Within two weeks, he began to feel unwell.
“I had a sinus infection, a bad nighttime fever and was so cold, I couldn’t get warm,” he recalled.
After using a Z-Pak medicine for five days, Lamkin felt better.
In the last weekend of February, he developed a cough.
Lamkin tried to push through his distress because early March in Vail is a busy time.
“During the first week of the month, we have a party every year,” said Lamkin, “and (the event) has been going on for 35 years.”
Lamkin serves as a volunteer mountain host in Vail and attended a luncheon for the ski patrol March 5.
“I got an email less than a week later from the Eagle County (Colorado) Health Department telling me someone who was at the lunch possibly may have the coronavirus,” Lamkin said.
Back home in Town and County, Missouri, by this time, Lamkin had a nasal swab taken.
“It wasn’t frozen as it should have been and the result was inconclusive,” Lamkin said.
Lamkin quickly arranged to fly family home who were visiting overseas after President Donald Trump’s announcement March 11 most travel from Europe would be restricted.
Lamkin canceled a planned trip to Costa Rica for a wedding due to the uncertainty.
“I got tested on March 14th by St. Louis’ Mercy Health System and they called back on the 18th to say the result was inconclusive,” Lamkin said.
Tested again on the 19th, the result came back two days later — positive for COVID-19.

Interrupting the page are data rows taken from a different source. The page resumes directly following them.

(* ===== verification/BackupSafety.v ===== *)
(** * From the pipeline to the repository and back

    The end-to-end statements over the pipeline, the manifest, the
    repository and the local store: a committed backup is restored byte for
    byte after any garbage collection; a collection between the upload and
    the commit destroys a backup that is then committed. *)

From Stdlib Require Import String.
From S2P Require Import Prelude KvNode KvMap ChunkHash Core Calendar GoStrings Envelope FastCDC ChunkIndex Pipeline PipelineProofs Manifest Repository LocalStore.
Local Open Scope Z_scope.

Lemma sort_by_sorted_id {A} (less : A -> A -> bool) l :
  StronglySorted (fun a b => less b a = false) l -> sort_by less l = l.
Proof.
  induction 1 as [|x l Hs IH Hf]; simpl; [done|]. rewrite IH. destruct l as [|y l]; [done|]. simpl.
  apply Forall_cons in Hf as [Hf _]. now rewrite Hf.
Qed.

Section Safety.
  Context (hashBytes : bytes -> bytes) (gzip zstd : Compressor).
  Context {B : Type} {BE : Backend B} {BL : BackendLaws B} {OS : ObjectStore B} {OL : ObjectStoreLaws B}.
  Context (marshal marshalIndent : Manifest -> option bytes) (unmarshal : bytes -> option Manifest)
          (edSign : bytes -> bytes -> bytes) (edVerify : bytes -> bytes -> bytes -> bool).

(** [Restore] reads nothing but the objects of the references. *)
Definition same_source (b b' : B) (r r' : ChunkRef) : Prop :=
  cr_hash r' = cr_hash r /\ cr_key r' = cr_key r /\ cr_size r' = cr_size r /\
  cr_compression r' = cr_compression r /\ be_get (cr_key r) b' = be_get (cr_key r) b.

Lemma restore_loop_same p cipher (b b' : B) refs refs' st out :
  Forall2 (same_source b b') refs refs' ->
  restore_loop hashBytes gzip zstd p cipher b' refs' st out =
  restore_loop hashBytes gzip zstd p cipher b refs st out.
Proof.
  intros F. revert st out. induction F as [|r r' refs refs' (E1 & E2 & E3 & E4 & E5) F IH]; intros st out; [done|].
  assert (E : restoreChunk hashBytes gzip zstd p cipher b' r' = restoreChunk hashBytes gzip zstd p cipher b r).
  { unfold restoreChunk. now rewrite E1, E2, E3, E4, E5. }
  cbn [restore_loop]. rewrite E. destruct (restoreChunk _ _ _ p cipher b r) as [[z|e|e|] data]; auto.
Qed.

Lemma renumber_sorted refs i :
  StronglySorted (fun a b => ref_less b a = false)
    (imap (fun k ref => renumber (i + Z.of_nat k) ref) refs).
Proof.
  revert i. induction refs as [|ref refs IH]; intros i; [constructor|]. rewrite imap_cons.
  rewrite (imap_ext _ (fun k ref => renumber (i + 1 + Z.of_nat k) ref)).
  2:{ intros k x _. simpl. f_equal. lia. }
  constructor; [apply IH|]. apply Forall_forall. intros y Hy.
  apply elem_of_lookup_imap in Hy as (k & x & -> & _). apply Z.ltb_ge. cbn [cr_seq renumber]. lia.
Qed.

Lemma restore_same p (b b' : B) refs :
  StronglySorted (fun x y => ref_less y x = false) refs ->
  Forall (fun r => be_get (cr_key r) b' = be_get (cr_key r) b) refs ->
  Restore hashBytes gzip zstd p b' (imap (fun k ref => renumber (0 + Z.of_nat k) ref) refs) =
  Restore hashBytes gzip zstd p b refs.
Proof.
  intros Hs Hg. unfold Restore. destruct (pl_cipher p) as [cipher|]; [|done].
  rewrite !sort_by_sorted_id; [|done|apply renumber_sorted]. apply restore_loop_same. clear Hs.
  generalize 0. induction Hg as [|r refs Hr Hg IH]; intros i; [constructor|]. rewrite imap_cons. constructor.
  - repeat split; auto.
  - rewrite (imap_ext _ (fun k ref => renumber (i + 1 + Z.of_nat k) ref)); [apply IH|].
    intros k x _. simpl. f_equal. lia.
Qed.

(** A committed manifest loads. *)
Lemma commit_loads clock refs st opts (b : B) m key b2 pk :
  CommitManifest marshal marshalIndent edSign clock refs st opts b = (Ok (m, key), b2) ->
  (forall d, marshalIndent m = Some d -> unmarshal d = Some m /\ zlen d <= maxManifestBytes) ->
  (forall msg, edVerify pk msg (edSign (co_PrivateKey opts) msg) = true) -> zlen pk = 32 ->
  LoadManifest marshal unmarshal edVerify key pk b2 = Ok m /\
  mf_Objects m = [mkMObject "" "stream" (map ChunkFromPipeline refs)] /\
  hasPrefix manifestsPrefix key = true /\
  (forall k, k <> key -> be_get k b2 = be_get k b).
Proof.
  unfold CommitManifest. destruct (String.eqb _ _); [done|]. destruct (String.eqb _ _); [done|].
  intros E Hj He Hpk. apply mbind_ok in E as (m' & s1 & E1 & E). unfold mlift in E1. injection E1 as E1 <-.
  apply mbind_ok in E as (d & s2 & E2 & E). unfold mlift in E2. injection E2 as E2 <-.
  apply mbind_ok in E as (i & s3 & E3 & E). injection E as <- <- <-.
  unfold Marshal in E2. destruct (marshalIndent m') as [d'|] eqn:Ed; [|done]. injection E2 as <-.
  destruct (Hj d' eq_refl) as [Hu Hz]. unfold Sign in E1. destruct (negb _); [done|].
  apply obind_ok in E1 as (canonical & Hc & E1). injection E1 as <-.
  split; [|split; [done|split; [done|]]].
  - unfold LoadManifest. cbn [Nat.eqb length]. change (Nat.eqb (length _) 0) with false. cbv iota.
    rewrite (put_get _ _ _ _ _ E3). simpl. replace (maxManifestBytes <? zlen d') with false by lia.
    unfold Parse. rewrite Hu. simpl. unfold VerifySignature. rewrite Hpk. simpl.
    rewrite hexDecode_encode. simpl. unfold CanonicalJSON in *.
    change (withSignature (withSignature (buildManifest refs st opts) _) None)
      with (withSignature (buildManifest refs st opts) None).
    destruct (marshal _) as [c|]; [|done]. injection Hc as ->. simpl. now rewrite He.
  - intros k Hk. now apply (put_other _ _ _ _ _ _ E3).
Qed.

Lemma contentKey_data h : hasPrefix dataPrefix (contentKey h) = true.
Proof. unfold hasPrefix, contentKey. now apply beqb_eq. Qed.


(** The writer of manifests has no size limit, the reader has one: a larger
    manifest is committed and can then not be loaded. *)
Lemma oversized_manifest_unloadable clock refs st opts (b : B) m key b2 pk doc :
  CommitManifest marshal marshalIndent edSign clock refs st opts b = (Ok (m, key), b2) ->
  marshalIndent m = Some doc -> maxManifestBytes < zlen doc ->
  LoadManifest marshal unmarshal edVerify key pk b2 = Err "manifest exceeds the size limit".
Proof.
  unfold CommitManifest. destruct (String.eqb _ _); [done|]. destruct (String.eqb _ _); [done|].
  intros E Ed Hz. apply mbind_ok in E as (m' & s1 & E1 & E). unfold mlift in E1. injection E1 as E1 <-.
  apply mbind_ok in E as (d & s2 & E2 & E). unfold mlift in E2. injection E2 as E2 <-.
  apply mbind_ok in E as (i & s3 & E3 & E). injection E as <- <- <-.
  unfold Marshal in E2. rewrite Ed in E2. injection E2 as <-.
  unfold LoadManifest. change (Nat.eqb (length _) 0) with false. cbv iota.
  rewrite (put_get _ _ _ _ _ E3). simpl. now replace (maxManifestBytes <? zlen doc) with true by lia.
Qed.
(** ** Collecting between the upload and the commit *)

Lemma restore_loop_missing p cipher (b : B) refs st out ref :
  ref ∈ refs -> is_ok (be_get (cr_key ref) b) = false ->
  is_ok (restore_loop hashBytes gzip zstd p cipher b refs st out).1 = false.
Proof.
  intros Hin Hg. revert st out. induction refs as [|r refs IH]; intros st out; [set_solver|].
  cbn [restore_loop]. apply elem_of_cons in Hin as [<-|Hin].
  - unfold restoreChunk. destruct (_ =? 0)%nat; [done|].
    destruct (be_get (cr_key ref) b); done.
  - destruct (restoreChunk _ _ _ p cipher b r) as [[z|e|e|] data]; auto.
Qed.

(** C34: the window between the upload and the commit: the chunks of a run
    that no committed manifest refers to yet are garbage to the collector. If
    a collection succeeds between the last upload and the commit of the
    manifest, then the commit succeeds too and the manifest loads, but the
    backup cannot be restored. *)
Theorem gc_before_commit_loses_backup p cipher r d d' (b b1 b3 : B) refs st clock opts m key pk fuel :
  cdc_ok (pl_chunker p) -> regular r -> zlen (content r) < 2 ^ 63 -> content r <> [] ->
  environment_ok hashBytes gzip zstd p cipher r d b ->
  Feed hashBytes p r d b (Ok (refs, st)) d' b1 ->
  Forall (fun ref => be_hidden (cr_key ref) = false /\
    ~ referenced marshal unmarshal edVerify pk b1 (cr_key ref)) refs ->
  (length (be_objects b1) < fuel)%nat ->
  (GarbageCollect marshal unmarshal edVerify fuel pk false b1).1 = Ok tt ->
  let b2 := gc_backend (GarbageCollect marshal unmarshal edVerify fuel pk false b1).2 in
  CommitManifest marshal marshalIndent edSign clock refs st opts b2 = (Ok (m, key), b3) ->
  (forall doc, marshalIndent m = Some doc -> unmarshal doc = Some m /\ zlen doc <= maxManifestBytes) ->
  (forall msg, edVerify pk msg (edSign (co_PrivateKey opts) msg) = true) -> zlen pk = 32 ->
  LoadManifest marshal unmarshal edVerify key pk b3 = Ok m /\
  exists o refs', mf_Objects m = [o] /\ PipelineRefs (mo_Chunks o) = Ok refs' /\
    is_ok (Restore hashBytes gzip zstd p b3 refs').1 = false.
Proof.
  intros Hc Hr Hsz Hne Henv Hfeed Horphan Hfuel Hgc b2 Hcommit Hj He Hpk.
  destruct (feed_refs_ok hashBytes gzip zstd p cipher r d d' b b1 refs st Hc Hr Hsz Henv Hfeed)
    as ((st' & Hres) & Hrefs & _).
  destruct (commit_loads _ _ _ _ _ _ _ _ _ Hcommit Hj He Hpk) as (Hload & Hobj & Hpre & Hother).
  split; [done|]. eexists _, _. split; [exact Hobj|]. split.
  { apply refs_loop_from_pipeline. eapply Forall_impl; [exact Hrefs|]. now intros ref [_ Hh]. }
  unfold Restore in *. destruct (pl_cipher p) as [ci|]; [|done].
  destruct refs as [|ref refs]; [simpl in Hres; congruence|].
  apply Forall_cons in Hrefs as [[Hk Hh] _]. apply Forall_cons in Horphan as [[Hhid Hnr] _].
  eapply (restore_loop_missing _ _ _ _ _ _ (renumber 0 ref)).
  - apply list_elem_of_In, sort_by_in. rewrite imap_cons. now left.
  - cbn [renumber cr_key]. rewrite Hother.
    2:{ intros E. apply manifests_not_data in Hpre. now rewrite <- E, Hk, contentKey_data in Hpre. }
    destruct (collect_sweeps marshal unmarshal edVerify fuel pk b1 Hfuel) as [_ Hsweep].
    destruct (be_get (cr_key ref) b2) as [v|e|e|] eqn:Hg; [|done..]. exfalso. apply Hnr.
    apply Hsweep; [done| |rewrite Hk; apply contentKey_data]. now apply (get_stored _ _ _ Hg).
Qed.
End Safety.

(** ** A concrete repository

    The local store, a document format that holds the backup identifier, and
    a signature scheme that signs with a tag. *)

Definition toyOptions : CommitOptions :=
  mkCommitOptions "b1" "orders" (mkMDriver "postgres" "1" "") "full" None 0 0
    (mkMEncryption "chacha20-poly1305" "k" "") (replicate 64 Byte.x07).

Definition toyStats : Stats := foldl addRef noStats [toy_ref].
Definition toyMarshal (m : Manifest) : option bytes := Some (list_byte_of_string (mf_BackupID m)).
Definition toySign (priv msg : bytes) : bytes := Byte.xaa :: msg.
Definition toyVerify (pub msg sig : bytes) : bool := beqb sig (Byte.xaa :: msg).

Definition toyManifest : Manifest :=
  match Sign toyMarshal toySign (buildManifest [toy_ref] toyStats toyOptions) (co_PrivateKey toyOptions) with
  | Ok m => m
  | _ => buildManifest [] toyStats toyOptions
  end.

Definition toyUnmarshal (doc : bytes) : option Manifest :=
  if beqb doc (list_byte_of_string "b1") then Some toyManifest else None.

Definition toyPublic : bytes := replicate 32 Byte.x08.
Definition toyKey : bytes := manifestKey 0 0 "b1".
Abbreviation toyCommit := (CommitManifest toyMarshal toyMarshal toySign 0 [toy_ref] toyStats toyOptions).
Abbreviation toyCollect := (GarbageCollect (B := gmap bytes bytes) toyMarshal toyUnmarshal toyVerify).
Abbreviation toyLoad := (LoadManifest (B := gmap bytes bytes) toyMarshal toyUnmarshal toyVerify).

Lemma toy_document doc :
  toyMarshal toyManifest = Some doc -> toyUnmarshal doc = Some toyManifest /\ zlen doc <= maxManifestBytes.
Proof. intros [= <-]. split; [reflexivity|vm_compute; discriminate]. Qed.

Lemma toy_signature msg : toyVerify toyPublic msg (toySign (co_PrivateKey toyOptions) msg) = true.
Proof. now apply beqb_eq. Qed.

Definition toyCommitted : gmap bytes bytes := (toyCommit (snd toy_upload)).2.

Lemma toy_commits b : toyCommit b = (Ok (toyManifest, toyKey), (toyCommit b).2).
Proof.
  unfold CommitManifest. simpl String.eqb. cbv iota.
  replace (Sign _ _ _ _) with (Ok toyManifest) by (vm_compute; reflexivity). reflexivity.
Qed.


(** No manifest is committed yet in the store after the upload. *)
Lemma toy_orphan key : ~ referenced toyMarshal toyUnmarshal toyVerify toyPublic (snd toy_upload) key.
Proof.
  intros (k & m & L & Hp & _). unfold LoadManifest in L. destruct (Nat.eqb _ 0); [done|].
  change (snd toy_upload) with (<[cr_key toy_ref := ec_payload toy_encoded]> (∅ : gmap bytes bytes)) in L.
  simpl in L. rewrite lookup_insert_ne in L; [now rewrite lookup_empty in L|].
  intros <-. apply manifests_not_data in Hp. vm_compute in Hp. discriminate.
Qed.

Definition toySwept : gmap bytes bytes := gc_backend (toyCollect 5%nat toyPublic false (snd toy_upload)).2.

Lemma gc_before_commit_loses_backup_witness :
  toyLoad toyKey toyPublic (toyCommit toySwept).2 = Ok toyManifest /\
  exists o refs', mf_Objects toyManifest = [o] /\ PipelineRefs (mo_Chunks o) = Ok refs' /\
    is_ok (Restore padHash noneCompressor noneCompressor toyPipeline (toyCommit toySwept).2 refs').1 = false.
Proof.
  apply (gc_before_commit_loses_backup padHash noneCompressor noneCompressor toyMarshal toyMarshal
           toyUnmarshal toySign toyVerify toyPipeline toyCipher toyInput (DSeen ∅)
           (DSeen (∅ ∪ {[ padHash (pc_data toy_chunk) ]})) ∅ (snd toy_upload) (toyCommit toySwept).2 [toy_ref]
           toyStats 0 toyOptions toyManifest toyKey toyPublic 5%nat).
  - unfold cdc_ok. simpl. lia.
  - reflexivity.
  - vm_compute. reflexivity.
  - discriminate.
  - exact toy_env.
  - exact toy_run.
  - constructor; [|constructor]. split; [vm_compute; reflexivity|apply toy_orphan].
  - vm_compute. lia.
  - vm_compute. reflexivity.
  - apply toy_commits.
  - exact toy_document.
  - exact toy_signature.
  - reflexivity.
Defined.

Lemma gc_sweeps_all_witness :
  (toyCollect 5%nat toyPublic false toyCommitted).1 <> Fuel /\
  ((toyCollect 5%nat toyPublic false toyCommitted).1 = Ok tt ->
   forall k, In k (map fst (be_objects (gc_backend (toyCollect 5%nat toyPublic false toyCommitted).2))) ->
     hasPrefix dataPrefix k = true ->
     referenced toyMarshal toyUnmarshal toyVerify toyPublic toyCommitted k).
Proof. apply (gc_sweeps_all toyMarshal toyUnmarshal toyVerify 5%nat toyPublic toyCommitted). vm_compute. lia. Defined.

“On the very same day I came back positive,” Lamkin said, “I got word that one of my Vail friends who had been airlifted to Denver died of coronavirus.
“I know for certain at least 25 of my friends who had been there in Vail the first week of March tested positive, too,” he said.
“No one knows, though, exactly where it got transmitted,” Lamkin said.
Lamkin said his wife, Sharon, tested negative and no one else in their home got COVID-19.
On April 2, the St. Louis County Health Department sent Lamkin a letter.
“They cut me loose from quarantine,” Lamkin said. “I was cleared.”
When Lamkin’s physician at Mercy, Dr. Emily Schindler, called him April 4 with a proposal, he leaped at it.
“Dr. Schindler asked if I would consider donating my (blood) plasma to COVID-19 sufferers.
“I could not have looked at myself in the mirror if I had said no.”
Two days after Schindler’s call, Lamkin gave 600 milliliters of plasma.
“The doc told me three COVID patients were helped by the donation and two of them are off the respirator,” Lamkin said.
Maria Stevenson, executive director of the Red Cross of Southeast Missouri, said donors can expect a total wait time of no more than an hour to give.
“For the safety of everybody, a donation is (now) a one-to-one experience,” Stevenson said, citing the precaution protocol the organization has put in place during the pandemic.
“We take whole blood and spin it down to remove plasma and platelets,” she added.
The Red Cross reports 1,120 blood drives have been called off regionally due to the anxiety over the pandemic, part of nearly 20,000 cancellations nationwide.
Lamkin’s message about donating is straightforward.
“If you have had the virus, you now have the antibodies,” he said, “and there should be nothing keeping you from helping somebody else.”
A donation appointment may be made online at RedCrossBlood.org.
Lamkin said he will be back to give more plasma in four weeks, which is the required wait time before the next donation.
Lamkin said as a mountain host, he wears a tag identifying his hometown as Cape Girardeau.
“I’ll bet 50 people have come up to me and asked, ‘Do you know Rush Limbaugh’?” referring to the famous radio talk show host originally from Cape.
“I tell them Rusty and I are the same age, but he was a year behind me (at Central),” Lamkin said.